利用帧条件去噪扩散概率模型和ConvNeXt-V2，提出了一种从单个视频生成多种视频的新框架

消噪扩散概率模型（DDPM）对视频的生成和合成具有重要的推动作用。DDPM的训练过程依赖于广泛的数据集。提出了一种基于帧条件去噪扩散概率模型（DDPM）的视频生成新方法。此外，结合ConvNeXt-V2模型显著提高了框架的特征提取，提高了视频生成性能。针对视频生成中的数据稀缺性挑战，该模型框架利用单个视频的内在复杂性和时间动态来生成多样化和逼真的序列。该模型的泛化运动的能力是通过彻底的定量评估来证明的，其中它是在原始视频片段上进行训练的，并在以前看不见的帧上进行评估。在DDPM框架内集成全局响应归一化和sigmoid加权线性单元（SiLU）激活函数提高了生成的视频质量。相比而言，该模型在关键图像质量指标上明显优于Sinfusion模型，其fresh Video Distance （FVD）得分为106.52,Learned Perceptual image Patch Similarity （LPIPS）得分为0.085,Structural Similarity Index Measure （SSIM）得分为0.089,Nearest-Neighbor-Field (NNF) based diversity （NNFDIV）得分为0.44。此外，该模型的峰值信噪比得分为23.95，证明了该模型在不受噪声影响的情况下保持图像完整性的能力。全局响应归一化和SiLU的集成显著增强了内容合成，而ConvNeXt-V2增强了特征提取，放大了模型的有效性。

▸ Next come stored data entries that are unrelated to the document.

Lemma frames_throw {E A} d (e : E) : frames (A := A) d (throw e).
Proof. by intros s s' o [= <- <-]. Qed.

Lemma frames_bind {E A B} d (c : prog H E A) (f : A -> prog H E B) :
  frames d c -> (forall a, frames d (f a)) -> frames d (c ≫= f).
Proof.
  intros Hc Hf s s' o Hrun.
  apply bind_run in Hrun as [(s1 & a & H1 & H2)|[(o1 & H1 & _) _]]; [|by eapply Hc].
  apply Hc in H1 as (Ht1 & Hu1 & H1). apply (Hf a) in H2 as (Ht2 & Hu2 & H2).
  split_and!; [congruence..|]. intros d' Hd' Hne.
  destruct (H1 d' Hd' Hne), (H2 d' Hd' Hne). split; congruence.
Qed.

Lemma frames_map_err {E E' A} d (g : E -> E') (c : prog H E A) :
  frames d c -> frames d (map_err g c).
Proof.
  intros Hc s s' o. unfold map_err. destruct (c s) as [s1 o1] eqn:E1. apply Hc in E1.
  destruct o1; by intros [= <- <-].
Qed.

Lemma frames_save d ds : core d -> frames d (save_domain env srv d ds).
Proof.
  intros Hc s s' o HS. apply save_domain_run in HS as (x & -> & HS).
  destruct (SaveDomain_record _ _ _ _ _ _ Hc HS) as [_ Ho]. split_and!; [done..|].
  intros d' Hd' Hne. split; [by apply Ho|done].
Qed.

Lemma frames_change d f : frames d (host_change d f).
Proof.
  intros s s' o. unfold host_change. destruct (f _ _) as [h o1]. intros [= <- <-].
  split_and!; [done..|]. intros d' _ Hne. split; [done|]. by apply (set_host_ne (advance s)).
Qed.

Lemma frames_recoverDomain d lease : core d -> frames d (recoverDomain env srv fw nc d lease).
Proof.
  intros Hc. unfold recoverDomain, recover_domain. destruct (negb _); [apply frames_throw|].
  apply frames_bind; [apply frames_quiet, quiet_store|]. intros ds.
  assert (frames (E := string) d (if negb (is_empty lease) then mret tt else
    host_change d (fun n => ex_restore (executor fw nc d) n (Confirmed ds)))).
  { destruct (negb _); [apply frames_ret | apply frames_change]. }
  destruct (PendingLease ds) as [p|]; [|done]. destruct (_ || _); [|done].
  apply frames_bind; [apply frames_change|]. intros _. by apply frames_save.
Qed.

本文章由计算机程序翻译，如有差异，请以英文原文为准。

求助全文

约1分钟内获得全文求助全文

来源期刊

Image and Vision Computing 工程技术-工程：电子与电气

CiteScore

8.50

自引率

8.50%

发文量

143

审稿时长

7.8 months

期刊介绍： Image and Vision Computing has as a primary aim the provision of an effective medium of interchange for the results of high quality theoretical and applied research fundamental to all aspects of image interpretation and computer vision. The journal publishes work that proposes new image interpretation and computer vision methodology or addresses the application of such methods to real world scenes. It seeks to strengthen a deeper understanding in the discipline by encouraging the quantitative comparison and performance evaluation of the proposed methodology. The coverage includes: image interpretation, scene modelling, object recognition and tracking, shape analysis, monitoring and surveillance, active vision and robotic systems, SLAM, biologically-inspired computer vision, motion analysis, stereo vision, document image understanding, character and handwritten text recognition, face and gesture recognition, biometrics, vision-based human-computer interaction, human activity and behavior understanding, data fusion from multiple sensor inputs, image databases.